April is National Volunteer Month. If you’re a volunteer who helps make our community a better place to live and work, thank you. And if you’re not yet an active volunteer, what are you waiting for?
Here Are My Top 10 Reasons To Volunteer
- Experience a change of scenery. When you leave your office or home to help those with cancer, volunteer at an animal shelter or champion people with developmental disabilities, you can open your mind to new ideas and a change of perspective.
- Better understand your community’s challenges. As a board member of Keep Indianapolis Beautiful, I’m constantly learning more about green space and the value of community engagement. And from various board positions I’ve learned about governance and finance. To paraphrase Dr. Seuss, “Oh the things that you’ll learn.”
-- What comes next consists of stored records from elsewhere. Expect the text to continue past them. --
(* ===== verification/Membership.v ===== *)
(** * Membership: what every team endpoint shares

    The access check [teams::team_for_member], the account name
    [device_keys::node_username], the audit record [audit::record] and the two
    statements of [revocations.rs] that run inside another handler's
    transaction. *)

From S2P Require Import Prelude Text Db Api Permissions Authorize.

#[local] Open Scope Z_scope.

(** [models::Team]. *)
Record Team : Type := mkTeamView { tv_id : N; tv_name : list Z; tv_owner_id : N; tv_created_at : Z }.

Definition team_view (id : N) (t : TeamRow) : Team := mkTeamView id t.(t_name) t.(t_owner_id) t.(t_created_at).

(** [SELECT ... FROM teams t JOIN team_members tm ... WHERE t.id = $1 AND tm.user_id = $2]. *)
Definition member_team (d : Db) (team_id user_id : N) : option Team :=
  match d.(teams) !! team_id with
  | Some t => if exists_row d.(team_members) (team_id, user_id) then Some (team_view team_id t) else None
  | None => None
  end.

Definition team_for_member (team_id user_id : N) : M Team :=
  team <- exec (query (fun d => member_team d team_id user_id)) ;;
  lift (ok_or team (NotFound (detail "team_not_found"))).

(** The account name on a Node: [vibessh-m-] and the first twelve of the 32
    hexadecimal digits of the user id. *)
Definition node_username (user_id : N) : list Z :=
  lit "vibessh-m-" ++ take 12 (hex_fixed 32 (Z.of_N user_id)).

(** ** The audit log *)

Definition TEAM_CREATED : list Z := lit "team.created".
Definition MEMBER_ADDED : list Z := lit "member.added".
Definition MEMBER_REMOVED : list Z := lit "member.removed".
Definition ROLE_CREATED : list Z := lit "role.created".
Definition ROLE_UPDATED : list Z := lit "role.updated".
Definition ROLE_DELETED : list Z := lit "role.deleted".
Definition ROLE_ASSIGNED : list Z := lit "role.assigned".
Definition ROLE_UNASSIGNED : list Z := lit "role.unassigned".
Definition APPLICATION_SHARED : list Z := lit "application.shared".
Definition APPLICATION_UNSHARED : list Z := lit "application.unshared".
Definition APPLICATION_ACCESS_GRANTED : list Z := lit "application.access_granted".
Definition APPLICATION_ACCESS_REVOKED : list Z := lit "application.access_revoked".
Definition APPLICATION_ACCESS_CHANGED : list Z := lit "application.access_changed".
Definition ACCESS_REVOKED : list Z := lit "access.revoked".
Definition SERVER_ADDED : list Z := lit "server.added".
Definition SERVER_REMOVED : list Z := lit "server.removed".

(** [audit::record]; the [result] column defaults to ['success']. *)
Definition audit_record (team_id actor_id : N) (action target_type : list Z) (target_id : option N) (metadata : Json) : M unit :=
  id <- new_v4 ;;
  created_at <- now ;;
  exec (insert_audit_event id
    (mkAuditEvent team_id (Some actor_id) action target_type target_id (lit "success") metadata created_at)).

(** ** Revocations written by other handlers *)

(** The ids [gen_random_uuid()] will give to the rows of one statement. *)
Definition db_uuids : M (nat -> N) := fun w =>
  (Ok (fun i => o_uuid w.(w_orc) (w.(w_pos) + i)%nat),
   mkWorld w.(w_db) w.(w_limiter) w.(w_orc) (w.(w_pos) + S (size w.(w_db).(team_servers)))%nat).

(** [revocations::record_for_removed_member]. *)
Definition record_for_removed_member (team_id user_id : N) (email : list Z) (requested_by : N) : M Z :=
  ids <- db_uuids ;;
  requested_at <- now ;;
  exec (fun d => insert_revocations ids
    (fun server => mkNodeRevocation team_id server user_id (node_username user_id) email requested_at (Some requested_by) None None)
    0 (servers_of_team d team_id) d).

(** [revocations::cancel_for_returning_member]. *)
Definition cancel_for_returning_member (team_id user_id : N) : M Z :=
  exec (delete_pending_revocations team_id user_id).

(** ** Rules *)

Lemma wpa_team_for_member w0 d w t u Q :
  at_db w0 d w ->
  (forall w' e, at_db w0 d w' -> Q (Err e) w') ->
  (forall team w', at_db w0 d w' -> member_team d t u = Some team -> Q (Ok team) w') ->
  wp (team_for_member t u) Q w.
Proof.
  intros Hat He Ho. unfold team_for_member. do 2 wp_step.
  destruct (member_team d t u) as [team|]; simpl; [by apply Ho|by apply He].
Qed.

Lemma member_team_Some d t u team :
  member_team d t u = Some team <->
  exists row, d.(teams) !! t = Some row /\ is_Some (d.(team_members) !! (t, u)) /\ team = team_view t row.
Proof.
  unfold member_team, exists_row. destruct (teams d !! t) as [row|] eqn:E; [|naive_solver].
  case_bool as Eb.
  - apply bool_decide_eq_true in Eb. naive_solver.
  - apply bool_decide_eq_false in Eb. naive_solver.
Qed.

Lemma wpa_db_uuids w0 d w Q :
  at_db w0 d w ->
  (forall ids w', at_db w0 d w' -> (exists n, forall i, ids i = o_uuid w0.(w_orc) (n + i)%nat) -> Q (Ok ids) w') ->
  wp db_uuids Q w.
Proof.
  intros [Hd (Ho & Hl & Hp)] H. apply H.
  - split; [done|]. unfold same_env. simpl. split_and!; [done|done|lia].
  - exists w.(w_pos). intros i. by rewrite Ho.
Qed.

(** The effect of an audit record: one more event, about this team and actor,
    every other table untouched. *)
Definition audited (team_id actor_id : N) (action target_type : list Z) (target_id : option N) (metadata : Json) (d d' : Db) : Prop :=
  exists id t, d.(audit_events) !! id = None /\ d' =
    set_audit_events (<[id := mkAuditEvent team_id (Some actor_id) action target_type target_id (lit "success") metadata t]> d.(audit_events)) d.

Lemma wpa_audit_record w0 d w t a action ty tid md Q :
  at_db w0 d w ->
  (forall w' e, at_db w0 d w' -> Q (Err e) w') ->
  (forall d' w', at_db w0 d' w' -> audited t a action ty tid md d d' -> Q (Ok tt) w') ->
  wp (audit_record t a action ty tid md) Q w.
Proof.
  intros Hat He Ho. unfold audit_record. do 3 wp_step.
  match goal with H : insert_audit_event _ _ _ = _ |- _ => stmt_inv H end.
  eapply Ho; [exact Hat|]. by eexists _, _.
Qed.

Ltac wp_call ::=
  lazymatch goal with
  | Hat : at_db ?w0 ?d ?w |- wp (authorize _ _ _) _ ?w =>
      apply (wpa_authorize w0 d w Hat); clear Hat; [intros ? ? Hat; try wp_err|intros ? Hat ?]
  | Hat : at_db ?w0 ?d ?w |- wp (authorize_any _ _ _) _ ?w =>
      apply (wpa_authorize_any w0 d w Hat); clear Hat; [intros ? ? Hat; try wp_err|intros ? Hat ?]
  | Hat : at_db ?w0 ?d ?w |- wp (ensure_can_grant _ _ _) _ ?w =>
      apply (wpa_ensure_can_grant w0 d w Hat); clear Hat; [intros ? ? Hat; try wp_err|intros ? Hat ?]
  | Hat : at_db ?w0 ?d ?w |- wp (team_for_member _ _) _ ?w =>
      apply (wpa_team_for_member w0 d w _ _ _ Hat); clear Hat; [intros ? ? Hat; try wp_err|intros ? ? Hat ?]
  | Hat : at_db ?w0 ?d ?w |- wp (audit_record _ _ _ _ _ _) _ ?w =>
      apply (wpa_audit_record w0 d w _ _ _ _ _ _ _ Hat); clear Hat; [intros ? ? Hat; try wp_err|intros ? ? Hat ?]
  | Hat : at_db ?w0 ?d ?w |- wp db_uuids _ ?w =>
      apply (wpa_db_uuids w0 d w _ Hat); clear Hat; intros ? ? Hat ?
  end.

(** [for key in keys { INSERT INTO role_permissions ... }]. *)
Definition insert_all_permissions (role_id : N) (keys : list (list Z)) : M unit :=
  for_each keys (fun key => exec (insert_role_permission role_id key)).

Definition with_role_permissions (role_id : N) (keys : list (list Z)) (d : Db) : Db :=
  set_role_permissions (list_to_set (map (pair role_id) keys) ∪ d.(role_permissions)) d.

Lemma set_role_permissions_id d : set_role_permissions d.(role_permissions) d = d.
Proof. by destruct d. Qed.

Lemma wpa_insert_all_permissions w0 role_id keys (Q : ApiResult unit -> World -> Prop) : forall d w,
  at_db w0 d w ->
  (forall w' d' e, at_db w0 d' w' -> Q (Err e) w') ->
  (forall w', at_db w0 (with_role_permissions role_id keys d) w' -> Q (Ok tt) w') ->
  wp (insert_all_permissions role_id keys) Q w.
Proof.
  unfold insert_all_permissions.
  induction keys as [|key keys IH]; intros d w Hat He Ho; simpl.
  - wp_step. apply Ho. unfold with_role_permissions. simpl. rewrite union_empty_l_L. by rewrite set_role_permissions_id.
  - wp_step. match goal with H : insert_role_permission _ _ _ = _ |- _ => stmt_inv H end.
    eapply IH; [exact Hat|eauto|]. intros w2 Hat2. apply Ho. unfold with_role_permissions in *. simpl in *.
    by rewrite union_assoc_L, (union_comm_L _ {[_]}) in Hat2.
Qed.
- Direct your talents for public good. Take what you’re good at and apply it with purpose. Whether you’re a gardener, a writer, an accountant or <fill in the blank>, there’s a not-for-profit out there that can benefit from your talents.
- Gain new skills. Stretch yourself. Try your hand at coaching young children. Write an article for a newsletter. Help a not-for-profit update its bylaws. Through volunteering, you can polish your skills – or learn new ones.
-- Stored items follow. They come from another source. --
(* ===== verification/TwoFactor.v ===== *)
(** * TwoFactor: time-based codes, base32 and recovery codes

    The pure part of [apps/backend/src/two_factor.rs].  HMAC-SHA1 and
    AES-256-GCM come from crates and are the classes [HmacSha1] and [Aes256Gcm];
    random bytes are arguments.  Bytes are [Z]s below 256, a [u32] is kept
    below 2^32 by [shl_u32]. *)

From S2P Require Import Prelude Text DeviceKeys.

#[local] Open Scope Z_scope.

Definition STEP_SECONDS : Z := 30.
Definition DIGITS : Z := 6.
Definition SKEW_STEPS : Z := 1.
Definition SECRET_BYTES : Z := 20.
Definition RECOVERY_CODE_COUNT : nat := 10.

Definition is_byte (b : Z) : bool := in_range 0 255 b.

(** The digest of [Hmac<Sha1>] is 20 bytes. *)
Class HmacSha1 : Type := {
  hmac_sha1 : list Z -> list Z -> list Z;   (* key, message *)
  hmac_sha1_length : forall k m, length (hmac_sha1 k m) = 20%nat;
  hmac_sha1_bytes : forall k m, forallb is_byte (hmac_sha1 k m) = true;
}.

(** AES-256-GCM: what was sealed under a key, a nonce and associated data opens with the same three. *)
Class Aes256Gcm : Type := {
  aead_encrypt : list Z -> list Z -> list Z -> list Z -> option (list Z);   (* key, nonce, aad, message *)
  aead_decrypt : list Z -> list Z -> list Z -> list Z -> option (list Z);
  aead_opens : forall k n aad m c, aead_encrypt k n aad m = Some c -> aead_decrypt k n aad c = Some m;
}.

(** [cipher]: the key from [TOTP_ENCRYPTION_KEY], when it is 32 bytes of base64. *)
Definition cipher `{Base64} (totp_encryption_key : option (list Z)) : option (list Z) :=
  encoded ← totp_encryption_key;
  key ← base64_decode (trim encoded);
  if Nat.eqb (length key) 32 then Some key else None.

(** [Uuid::as_bytes]. *)
Fixpoint be_bytes (n : nat) (x : Z) : list Z :=
  match n with
  | O => []
  | S n => be_bytes n (x / 256) ++ [x mod 256]
  end.
Definition uuid_bytes (u : N) : list Z := be_bytes 16 (Z.of_N u).

(** [encrypt]; [nonce] is the twelve random bytes. *)
Definition encrypt `{Aes256Gcm} (key : list Z) (nonce : list Z) (user_id : N) (secret : list Z) : result string (list Z) :=
  match aead_encrypt key nonce (uuid_bytes user_id) secret with
  | Some ciphertext => Ok (nonce ++ ciphertext)
  | None => Err "couldn't encrypt the two-factor secret"%string
  end.

Definition decrypt `{Aes256Gcm} (key : list Z) (user_id : N) (stored : list Z) : result string (list Z) :=
  if Nat.ltb (length stored) 12 then Err "the stored two-factor secret is malformed"%string
  else match aead_decrypt key (take 12 stored) (uuid_bytes user_id) (drop 12 stored) with
       | Some secret => Ok secret
       | None => Err "couldn't decrypt the two-factor secret"%string
       end.

(** [hotp]. *)
Definition byte_at (digest : list Z) (i : Z) : Z := nth (Z.to_nat i) digest 0.

Definition hotp `{HmacSha1} (secret : list Z) (counter : Z) : Z :=
  let digest := hmac_sha1 secret (be_bytes 8 counter) in
  let offset := Z.land (byte_at digest 19) 15 in
  let value := u32_from_be_bytes (Z.land (byte_at digest offset) 127) (byte_at digest (offset + 1))
                 (byte_at digest (offset + 2)) (byte_at digest (offset + 3)) in
  value mod 10 ^ DIGITS.

(** [format!("{:0width$}", n, width = DIGITS)] of an integer below 10^6. *)
Fixpoint dec_fixed (width : nat) (n : Z) : list Z :=
  match width with
  | O => []
  | S w => dec_fixed w (n / 10) ++ [48 + n mod 10]
  end.

Definition code_text (n : Z) : list Z := dec_fixed 6 n.

(** [constant_time_eq]. *)
Definition constant_time_eq (a b : list Z) : bool :=
  Nat.eqb (length a) (length b)
  && (fold_left (fun acc xy => Z.lor acc (Z.lxor xy.1 xy.2)) (zip a b) 0 =? 0).

(** [verify]: the candidates in the order the range yields them. *)
Definition verify `{HmacSha1} (secret code : list Z) (now_unix : Z) (after_step : option Z) : option Z :=
  let digits := List.filter (fun c => negb (is_whitespace c)) code in
  if negb (byte_len digits =? DIGITS) || negb (forallb is_ascii_digit digits) then None
  else
    let current := now_unix / STEP_SECONDS in
    let steps := [current - SKEW_STEPS; current; current + SKEW_STEPS] in
    find_first (fun step => constant_time_eq (code_text (hotp secret step)) digits)
      (List.filter (fun step => match after_step with None => true | Some last => last <? step end && (0 <=? step)) steps).

Definition code_at `{HmacSha1} (secret : list Z) (unix : Z) : list Z := code_text (hotp secret (unix / STEP_SECONDS)).

(** ** Base32 *)

Definition shl_u32 (x n : Z) : Z := Z.land (Z.shiftl x n) (Z.ones 32).

Definition ALPHABET : list Z := lit "ABCDEFGHIJKLMNOPQRSTUVWXYZ234567".

Definition base32_char (v : Z) : Z := nth (Z.to_nat v) ALPHABET 0.

(** [while bits >= 5]: with at most 12 bits there are at most two turns. *)
Fixpoint base32_emit (fuel : nat) (buffer bits : Z) : list Z * Z :=
  match fuel with
  | O => ([], bits)
  | S fuel =>
      if 5 <=? bits
      then let bits := bits - 5 in
           let (out, rest) := base32_emit fuel buffer bits in
           (base32_char (Z.land (Z.shiftr buffer bits) 31) :: out, rest)
      else ([], bits)
  end.

Fixpoint base32_loop (buffer bits : Z) (bytes : list Z) : list Z :=
  match bytes with
  | [] => if 0 <? bits then [base32_char (Z.land (shl_u32 buffer (5 - bits)) 31)] else []
  | byte :: bytes =>
      let buffer := Z.lor (shl_u32 buffer 8) byte in
      let (out, bits) := base32_emit 2 buffer (bits + 8) in
      out ++ base32_loop buffer bits bytes
  end.

Definition base32 (bytes : list Z) : list Z := base32_loop 0 0 bytes.

Definition base32_value (c : Z) : option Z :=
  let c := to_ascii_uppercase c in
  if in_range 65 90 c then Some (c - 65)
  else if in_range 50 55 c then Some (c - 50 + 26)
  else None.

Fixpoint base32_decode_loop (buffer bits : Z) (text : list Z) : option (list Z) :=
  match text with
  | [] => Some []
  | c :: text =>
      if c =? 61 then base32_decode_loop buffer bits text else
      value ← base32_value c;
      let buffer := Z.lor (shl_u32 buffer 5) value in
      let bits := bits + 5 in
      if 8 <=? bits
      then rest ← base32_decode_loop buffer (bits - 8) text;
           Some (Z.land (Z.shiftr buffer (bits - 8)) 255 :: rest)
      else base32_decode_loop buffer bits text
  end.

Definition base32_decode (text : list Z) : option (list Z) := base32_decode_loop 0 0 text.

(** ** The link an authenticator app reads *)

Definition unreserved (b : Z) : bool :=
  is_ascii_alphanumeric b || (b =? 45) || (b =? 46) || (b =? 95) || (b =? 126) || (b =? 58) || (b =? 64).

(** [format!("%{byte:02X}")]. *)
Definition hex_upper (n : Z) : Z := if n <? 10 then 48 + n else 55 + n.

Definition percent_encode (text : list Z) : list Z :=
  utf8 text ≫= fun byte => if unreserved byte then [byte] else [37; hex_upper (byte / 16); hex_upper (byte mod 16)].

Definition otpauth_uri (email secret : list Z) : list Z :=
  let label := percent_encode (lit "VibeSSH:" ++ email) in
  lit "otpauth://totp/" ++ label ++ lit "?secret=" ++ base32 secret ++ lit "&issuer=VibeSSH&algorithm=SHA1&digits="
    ++ to_dec DIGITS ++ lit "&period=" ++ to_dec STEP_SECONDS.

(** ** Recovery codes *)

Definition RECOVERY_ALPHABET : list Z := lit "abcdefghjkmnpqrstuvwxyz23456789".

(** One of [generate_recovery_codes], from its ten random bytes. *)
Definition recovery_code (bytes : list Z) : list Z :=
  let chars := map (fun b => nth (Z.to_nat (b mod 31)) RECOVERY_ALPHABET 0) bytes in
  take 5 chars ++ [45] ++ drop 5 chars.

Definition generate_recovery_codes (random : list (list Z)) : list (list Z) := map recovery_code random.

Definition normalize_recovery_code (code : list Z) : list Z :=
  map to_ascii_lowercase (List.filter is_ascii_alphanumeric code).

(** ** Comparing in constant time *)

Lemma fold_lor_zero l : forall acc : Z,
  fold_left (fun acc (xy : Z * Z) => Z.lor acc (Z.lxor xy.1 xy.2)) l acc = 0 <-> acc = 0 /\ Forall (fun xy : Z * Z => xy.1 = xy.2) l.
Proof.
  induction l as [|[x y] l IH]; intros acc; simpl; [naive_solver|].
  rewrite IH, Z.lor_eq_0_iff, Z.lxor_eq_0_iff, Forall_cons. simpl. naive_solver.
Qed.

Lemma constant_time_eq_spec a b : constant_time_eq a b = true <-> a = b.
Proof.
  unfold constant_time_eq. rewrite andb_true_iff, Nat.eqb_eq, Z.eqb_eq, fold_lor_zero. split.
  - intros (Hl & _ & Hf). revert b Hl Hf. induction a as [|x a IH]; intros [|y b] Hl Hf; simpl in *; try done.
    apply Forall_cons in Hf as [Hx Hf]. simpl in Hx. subst. f_equal. apply IH; [lia|done].
  - intros ->. split_and!; [done|done|]. induction b as [|y b IH]; simpl; constructor; done.
Qed.

(** ** Time steps *)

Section verify.
Context `{HmacSha1}.

Lemma hotp_range secret counter : 0 <= hotp secret counter < 10 ^ DIGITS.
Proof. apply Z.mod_pos_bound. reflexivity. Qed.

Lemma dec_fixed_length width : forall n, length (dec_fixed width n) = width.
Proof. induction width as [|w IH]; intros n; simpl; [done|]. rewrite length_app, IH. simpl. lia. Qed.

Lemma dec_fixed_digits width : forall n, forallb is_ascii_digit (dec_fixed width n) = true.
Proof.
  induction width as [|w IH]; intros n; simpl; [done|]. rewrite forallb_app, IH. simpl.
  unfold is_ascii_digit, in_range. assert (0 <= n mod 10 < 10) by (apply Z.mod_pos_bound; lia). lia.
Qed.

Lemma ascii_digits_byte_len s : forallb is_ascii_digit s = true -> byte_len s = chars_count s.
Proof.
  unfold chars_count. induction s as [|c s IH]; simpl; [done|]. intros [Hc Hs]%andb_true_iff. rewrite IH by done.
  unfold is_ascii_digit, in_range in Hc. unfold len_utf8. destruct (Z.ltb_spec c 128); lia.
Qed.

Lemma digits_no_whitespace s :
  forallb is_ascii_digit s = true -> List.filter (fun c => negb (is_whitespace c)) s = s.
Proof.
  induction s as [|c s IH]; simpl; [done|]. intros [Hc Hs]%andb_true_iff. rewrite IH by done.
  replace (negb (is_whitespace c)) with true; [done|].
  unfold is_ascii_digit, in_range in Hc. unfold is_whitespace. lia.
Qed.

(** What an accepted code is: the code of a step at most one away from now,
    later than the last one used. *)
Lemma verify_sound secret code now_unix after_step step :
  verify secret code now_unix after_step = Some step ->
  List.filter (fun c => negb (is_whitespace c)) code = code_text (hotp secret step)
  /\ Z.abs (step - now_unix / STEP_SECONDS) <= SKEW_STEPS /\ 0 <= step
  /\ (forall last, after_step = Some last -> last < step).
Proof.
  unfold verify. case_bool; [done|]. intros Hf. apply find_first_Some in Hf as [Hin Heq].
  apply constant_time_eq_spec in Heq. apply list_elem_of_In, List.filter_In in Hin as [Hin Hc].
  apply andb_true_iff in Hc as [Hlast Hpos]. split_and!; [done| |lia|].
  - unfold SKEW_STEPS in *. simpl in Hin. destruct Hin as [<-|[<-|[<-|[]]]]; lia.
  - intros last ->. lia.
Qed.

(** The code of an unused step at most one away from now is accepted. *)
Lemma verify_complete secret step now_unix after_step :
  Z.abs (step - now_unix / STEP_SECONDS) <= SKEW_STEPS -> 0 <= step ->
  (forall last, after_step = Some last -> last < step) ->
  is_Some (verify secret (code_text (hotp secret step)) now_unix after_step).
Proof.
  intros Hs Hp Hl. unfold verify. assert (Hd := dec_fixed_digits 6 (hotp secret step)).
  fold (code_text (hotp secret step)) in Hd. rewrite digits_no_whitespace by done.
  rewrite ascii_digits_byte_len by done. unfold chars_count, code_text. rewrite dec_fixed_length.
  fold (code_text (hotp secret step)). rewrite Hd. simpl.
  destruct (find_first _ _) as [s|] eqn:E; [eauto|]. exfalso. rewrite find_first_None in E.
  assert (Hin : step ∈ List.filter (fun step => match after_step with None => true | Some last => last <? step end && (0 <=? step))
      [now_unix / STEP_SECONDS - SKEW_STEPS; now_unix / STEP_SECONDS; now_unix / STEP_SECONDS + SKEW_STEPS]).
  { apply list_elem_of_In, List.filter_In. split.
    - unfold SKEW_STEPS in *. simpl. lia.
    - apply andb_true_iff. split; [|lia]. destruct after_step as [l|]; [|done]. specialize (Hl l eq_refl). lia. }
  specialize (E step Hin). apply not_true_iff_false in E. by apply E, constant_time_eq_spec.
Qed.
End verify.

(** ** Base32 *)

Lemma lor_low q n v : 0 <= n -> 0 <= v < 2 ^ n -> Z.lor (q * 2 ^ n) v = q * 2 ^ n + v.
Proof.
  intros Hn Hv. rewrite <-Z.add_lor_land. replace (Z.land (q * 2 ^ n) v) with 0; [lia|].
  rewrite <-(Z.mod_small v (2 ^ n)) by done. rewrite <-Z.land_ones by done.
  rewrite (Z.land_comm v), Z.land_assoc, Z.land_ones by done. rewrite Z.mod_mul by lia. by rewrite Z.land_0_l.
Qed.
- Make professional connections. From our agency’s perspective, community service is not only the right thing to do, but also enlightened self-interest. When our professionals are out in the community applying their skills and demonstrating follow-through, this enhances our reputation and, on occasion, translates into new business leads.
- Develop new friendships. I’ve met some of my closest friends through volunteering. With one in four Americans volunteering, and one in three employed people volunteering, there are many terrific people to meet.
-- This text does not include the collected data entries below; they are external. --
(* ===== verification/Auth.v ===== *)
(** * Auth: signing in, sessions, passwords and the second factor

    The handlers of [apps/backend/src/auth.rs] and [password_reset.rs].  The
    request's headers and peer are an [Origin]; what the process read from its
    environment is a [Config].  The Argon2 verification the source runs for an
    unknown address, for its running time only, has no counterpart here, nor
    has the task that sends the email after the answer. *)

From S2P Require Import Prelude Text RateLimit Db Api Permissions Authorize Membership Accounts Teams DeviceKeys Sample Sessions TwoFactor.

#[local] Open Scope Z_scope.

Record Config : Type := mkConfig {
  cfg_jwt_secret : list Z;
  cfg_trust_forwarded_for : option (list Z);
  cfg_totp_encryption_key : option (list Z);
  cfg_mailer : bool;   (* mail::mailer() is configured *)
}.

Record Origin : Type := mkOrigin {
  cf_connecting_ip : option (list Z);
  x_forwarded_for : option (list Z);
  peer_ip : option (list Z);
}.

(** [HeaderValue::to_str]: visible ASCII, space and tab only. *)
Definition header_to_str (v : list Z) : option (list Z) :=
  if forallb (fun c => in_range 32 126 c || (c =? 9)) v then Some v else None.

(** [RateLimiter::check] on the shared limiter. *)
Definition limiter_check (key : list Z) : M Decision := fun w =>
  let '(d, l) := check w.(w_limiter) (o_instant w.(w_orc) w.(w_pos)) key in
  (Ok d, mkWorld w.(w_db) l w.(w_orc) (S w.(w_pos))).

(** [models::AuthResponse]. *)
Record AuthResponse : Type := mkAuthResponse {
  res_user : UserProfile; res_access_token : list Z; res_access_token_expires_at : Z; res_refresh_token : list Z;
}.

Definition two_factor_enabled (u : UserRow) : bool := bool_decide (is_Some u.(u_totp_enabled_at)).

(** [UserProfile::from]. *)
Definition profile (id : N) (u : UserRow) : UserProfile :=
  mkProfile id u.(u_email) u.(u_display_name) u.(u_created_at) u.(u_must_change_password) (two_factor_enabled u).

Definition invalid_credentials : ApiError := Unauthorized (detail "invalid_credentials").
Definition two_factor_invalid : ApiError := Unauthorized (detail "two_factor_invalid").
Definition two_factor_unavailable : ApiError := InvalidInput (detail "two_factor_unavailable").
Definition internal {A} (r : result string A) : M A :=
  match r with Ok a => ret a | Err e => throw (Internal (inr e)) end.

(** *** Statements on the [users] row *)

(** [UPDATE users SET totp_last_step = $1 WHERE id = $2 AND (totp_last_step IS NULL OR totp_last_step < $1)]. *)
Definition record_step (user_id : N) (step : Z) : Stmt Z := fun d =>
  match d.(users) !! user_id with
  | Some u =>
      if match u.(u_totp_last_step) with None => true | Some last => last <? step end
      then Ok (1, set_users (<[user_id := mkUser u.(u_email) u.(u_password_hash) u.(u_display_name) u.(u_created_at) u.(u_updated_at)
             u.(u_must_change_password) u.(u_totp_secret) u.(u_totp_pending_secret) u.(u_totp_enabled_at) (Some step)]> d.(users)) d)
      else Ok (0, d)
  | None => Ok (0, d)
  end.

Definition with_totp (secret pending : option (list Z)) (enabled last : option Z) (u : UserRow) : UserRow :=
  mkUser u.(u_email) u.(u_password_hash) u.(u_display_name) u.(u_created_at) u.(u_updated_at) u.(u_must_change_password)
    secret pending enabled last.

Definition set_pending (pending : list Z) (u : UserRow) : UserRow :=
  with_totp u.(u_totp_secret) (Some pending) u.(u_totp_enabled_at) u.(u_totp_last_step) u.

Definition enable_totp (now step : Z) (u : UserRow) : UserRow :=
  with_totp u.(u_totp_pending_secret) None (Some now) (Some step) u.

Definition disable_totp (u : UserRow) : UserRow := with_totp None None None None u.

Definition set_password (hash : list Z) (now : Z) (u : UserRow) : UserRow :=
  mkUser u.(u_email) hash u.(u_display_name) u.(u_created_at) now false
    u.(u_totp_secret) u.(u_totp_pending_secret) u.(u_totp_enabled_at) u.(u_totp_last_step).

Section handlers.
Context `{UnicodeCase, PasswordHashing, Base64, HmacSha1, Aes256Gcm, Digests, Jwt} (cfg : Config).

Definition issue_auth_response (id : N) (u : UserRow) : M AuthResponse :=
  access <- issue_access_token id cfg.(cfg_jwt_secret) ;;
  refresh <- issue id ;;
  ret (mkAuthResponse (profile id u) access.1 access.2 refresh.(ir_raw)).

Definition check_rate_limit (from : Origin) (email : list Z) : M unit :=
  let forwarded := (match from.(cf_connecting_ip) with Some v => Some v | None => from.(x_forwarded_for) end) ≫= header_to_str in
  let address_key := client_key cfg.(cfg_trust_forwarded_for) forwarded from.(peer_ip) in
  let account_key := lit "account:" ++ email in
  for_each [address_key; account_key] (fun key =>
    decision <- limiter_check key ;;
    match decision with
    | RetryAfter seconds => throw (TooManyRequests (with_param (detail "too_many_attempts") "seconds" (JNum seconds)))
    | Allow => ret tt
    end).

(** [POST /auth/register]. *)
Definition register (from : Origin) (body_email body_password body_display_name : list Z) : M (Z * AuthResponse) :=
  let email := normalize_email body_email in
  check_rate_limit from email ;;;
  lift (validate_email email) ;;;
  lift (validate_password body_password) ;;;
  display_name <- lift (validate_display_name body_display_name) ;;
  password_hash <- hash_password body_password ;;
  t <- now ;;
  user_id <- new_v4 ;;
  let row := mkUser email password_hash display_name t t false None None None None in
  or_unique (insert_user user_id row) (Conflict (detail "email_taken")) ;;;
  response <- issue_auth_response user_id row ;;
  ret (201, response).

Definition non_empty (s : list Z) : option (list Z) := match s with [] => None | _ => Some s end.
- Enhance your resume. When professionals come to my office interested in a job in communications – but who have too little experience in the field – I encourage them to seek a small not-for-profit that would welcome their emerging skills in a volunteer capacity.
- Continue the family tradition, or start a new one. My parents are volunteers, so I’m following in their footsteps. If your family didn’t make time to volunteer, why not start a new tradition?
- Improve your health. Research shows that those who embrace volunteering have lower mortality rates, greater functional ability and lower rates of depression later in life. That’s quite a bonus.
- Make a difference. The nine reasons above are mostly ways that community service can help you. But the number one reason to volunteer isn’t about you at all – it’s about others. It’s about giving back to our community and the people in it.
Not sure where to start? Try close to home at your place of worship or your child’s school. Explore the list of United Way agencies. Consider attending events like Get on Board that connect volunteers with not-for-profits. Follow your passion, whether it’s public art, children or literacy. Ask a friend. Use Google.
How you do it is up to you. What matters is that you do something.